On ground, our children gave off unplanned little groans. Not understanding anything, feeling everything. I almost sobbed, for reasons of my own. Part rivalry. I knew that nothing I could ever do or say would compare with my real enemy—a boy-corpse since ’62. My crying jostled the hamper
I still held. Our baby girl started, loud, too. It got almost funny, all of us crying out here in the middle of nowheres, the noise.

Well, recovered some, Captain now wanted each of us—me and every last child—to come up in the high tree and be with him, to see the leather thong. Right now, he said, this instant. Fifty-five to sixty-five feet straight up. Well, honey, that’s where I drew the line. A mother she has to. Eight youngsters from age nine years to eighteen months. Half accidental, I let Ned’s hand aloose, he practically ran vertical, laughing as he commenced the scramble, hidden by full September leaves. He hadn’t yet connected death with the famous story of this place, was just glad to climb, a child. Even scared of Captain, I someway allowed our eldest, Louisa, to go struggling up too. Maybe to guard Ned? She went carrying her diary stuffed into the back of her skirt’s elastic. She’d said she was going to have a jump on her first school assignment, “What I did on my summer vacation.” (Big-boned, watchful, up she slid behind leaves, lost to me.) “Call them back,” I told myself. “No. They’re half his. Not half, but some. A portion his.”

Our youngests, hopping every which way, begged to go. They couldn’t half walk yet, much less scurry ape-wise straight up into air. Baby, she sure whined. “No way,” said I. “Baby
miss,”
she yelled, meaning she always missed the good stuff, fun.

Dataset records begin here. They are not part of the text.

Lemma yields_bind_ret {A B} (m : M BitReader A) (f : A -> M BitReader B) bs a b :
  yields m bs a -> yields (f a) [] b -> yields (m ≫= f) bs b.
Proof. intros. rewrite <- (app_nil_r bs). by eapply yields_bind. Qed.

Lemma yields_app_nil {A} (m : M BitReader A) bs a : yields m (bs ++ []) a -> yields m bs a.
Proof. by rewrite app_nil_r. Qed.

(** An optional element behind its presence flag. *)
Lemma yields_enc_flag {A B} (o : option A) enc (k : Z -> M BitReader B) b :
  (forall a, o = Some a -> yields (k 1) (enc a) b) ->
  (o = None -> yields (k 0) [] b) ->
  yields (v ← read_bits 1; k v) (enc_flag o enc) b.
Proof.
  intros HS HN. destruct o as [a|]; cbn [enc_flag].
  - eapply yields_bind; [apply (yields_flag true)|]. by apply HS.
  - apply yields_bind_ret with 0; [apply (yields_flag false)|by apply HN].
Qed.

Lemma yields_repeat {A} (m : M BitReader A) (enc : A -> list bool) l :
  Forall (fun a => yields m (enc a) a) l -> yields (repeat_M (length l) m) (flat_map enc l) tt.
Proof.
  induction 1 as [|a l Ha Hl IH]; cbn [length repeat_M flat_map]; [apply yields_ret|].
  by eapply yields_bind.
Qed.

Lemma yields_scaling size last next deltas :
  0 <= last < 256 -> 0 <= next < 256 -> scaling_ok size last next deltas ->
  yields (skip_scaling_loop size last next) (flat_map enc_se deltas) tt.
Proof.
  revert last next deltas. induction size as [|size IH]; intros last next deltas Hl Hn Hok;
    cbn in Hok; cbn [skip_scaling_loop].
  - subst. apply yields_ret.
  - destruct (Z.eqb_spec next 0) as [->|Hnz]; cbn [negb].
    + apply (yields_bind _ _ [] _ 0); [apply yields_ret|]. by apply IH.
    + destruct deltas as [|d deltas]; [done|]. destruct Hok as [Hd Hok]. cbn [flat_map].
      apply yields_bind with ((last + d) mod 256).
      * apply yields_bind_ret with d; [apply yields_se; lia|].
        destruct (Z.leb_spec (-128) d); [|lia]. destruct (Z.leb_spec d 127); [|lia]. cbn [andb negb].
        eapply yields_lift_bind; [apply checked_i_Some; unfold in_i; lia|]. apply yields_ret.
      * pose proof (Z.mod_pos_bound (last + d) 256 ltac:(lia)).
        apply IH; [|done|]; destruct (_ =? 0); cbn [negb]; done || lia.
Qed.

Lemma yields_scaling_lists ls index :
  scaling_lists_ok index ls ->
  yields (skip_scaling_lists (length ls) index) (enc_scaling_lists ls) tt.
Proof.
  revert index. induction ls as [|l ls IH]; intros index Hok; cbn [length skip_scaling_lists].
  - apply yields_ret.
  - destruct Hok as [Hl Hls]. cbn [enc_scaling_lists flat_map]. destruct l as [deltas|]; cbn [enc_flag].
    + rewrite <- app_assoc. eapply yields_bind; [apply (yields_flag true)|].
      eapply yields_bind; [|by apply IH]. by apply yields_scaling.
    + eapply yields_bind; [apply (yields_flag false)|].
      apply (yields_bind _ _ [] _ tt); [apply yields_ret|]. by apply IH.
Qed.

Create HintDb yields discriminated.
#[export] Hint Resolve yields_ret yields_ue yields_se yields_flag yields_skip1 : yields.

(** One more element read; its side condition by arithmetic. *)
Ltac ystep := eapply yields_bind; [solve [eauto with yields | apply yields_ue; unfold ue_ok in *; lia]|].
Ltac ynone := eapply (yields_bind _ _ []); [apply yields_ret|].

Lemma yields_high h :
  high_ok h -> yields parse_high_profile (enc_high h) (s_chroma_format_idc h).
Proof.
  intros (Hc & Hl & Hd & Hs). unfold parse_high_profile, enc_high. ystep.
  destruct (Z.ltb_spec 3 (s_chroma_format_idc h)); [lia|].
  eapply yields_bind; [instantiate (1 := tt); case_if; eauto with yields|].
  ystep. ystep.
  destruct (Z.ltb_spec 8 (s_bit_depth_luma_minus8 h)); [lia|].
  destruct (Z.ltb_spec 8 (s_bit_depth_chroma_minus8 h)); [lia|]. cbn [orb].
  ystep. apply yields_enc_flag.
  - intros ls Els. rewrite Els in Hs. destruct Hs as [Hlen Hls].
    apply yields_bind_ret with tt; [|apply yields_ret].
    cbn [Z.eqb Pos.eqb]. rewrite <- Hlen. by apply yields_scaling_lists.
  - intros _. ynone. apply yields_ret.
Qed.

Well the Captain glared down on me and gave what he now called a direct order. His face—seen from underneath—was a pink udder full of blood. He didn’t much like my staying on the ground, sparing my wee ones. Didn’t like that a bit. Wanted each infant to see one piece of cracked horse harness choking some treetop. I watched him frown and mutter down at me. Next his tone changed, he went, “But please, Lucy, I’ve come all this
way.”
And I felt for him then, I did. I knew that a softer decent-er woman would have passed her whole brood—whole life—into his hands. But, listen, staring up, I understood, I wasn’t so much scared he’d mistakenly drop one of my wee ones. Fact is, I felt spooked he’d
throw
one. Into the lake. On purpose.

I could someway tell he wanted to. I heard my eldests move higher, nearing him. I saw branches quiver with their minor added weight, tree’s tip nodding with a man’s great size. That sycamore kept shivering. I knew the Captain had some strange plan. Maybe he wanted to chuck a live child into water for a offering, maybe he hoped the sacrifice would let his friend swim ashore, awake and new, speckled with greeny film.

Captain waited for Ned and Lou to hand-climb within reach, he looked so odd up yonder. In black, one leg holding tree limbs aside, he was scoffing down like a naysaying Jeremiah, one minute nagging me up to him, next promising things like some sly salesman, saying Lucy this and Lucy that but looking grim and black there on high, looking like something hungry.

Honey, I shook my head No so many time I nearbout lost balance, I almost fell back in the lake itself. “No way, mister. You cannot have these ones of mine!” I was quaking so bad I had to set the baby’s hamper down
before I dropped it. I screamed, “Ned! Lou! You come down from there/this/second/and/no/questions/asked. It’s me or him, you hear? Get your bodies down here if you plan to stay living!”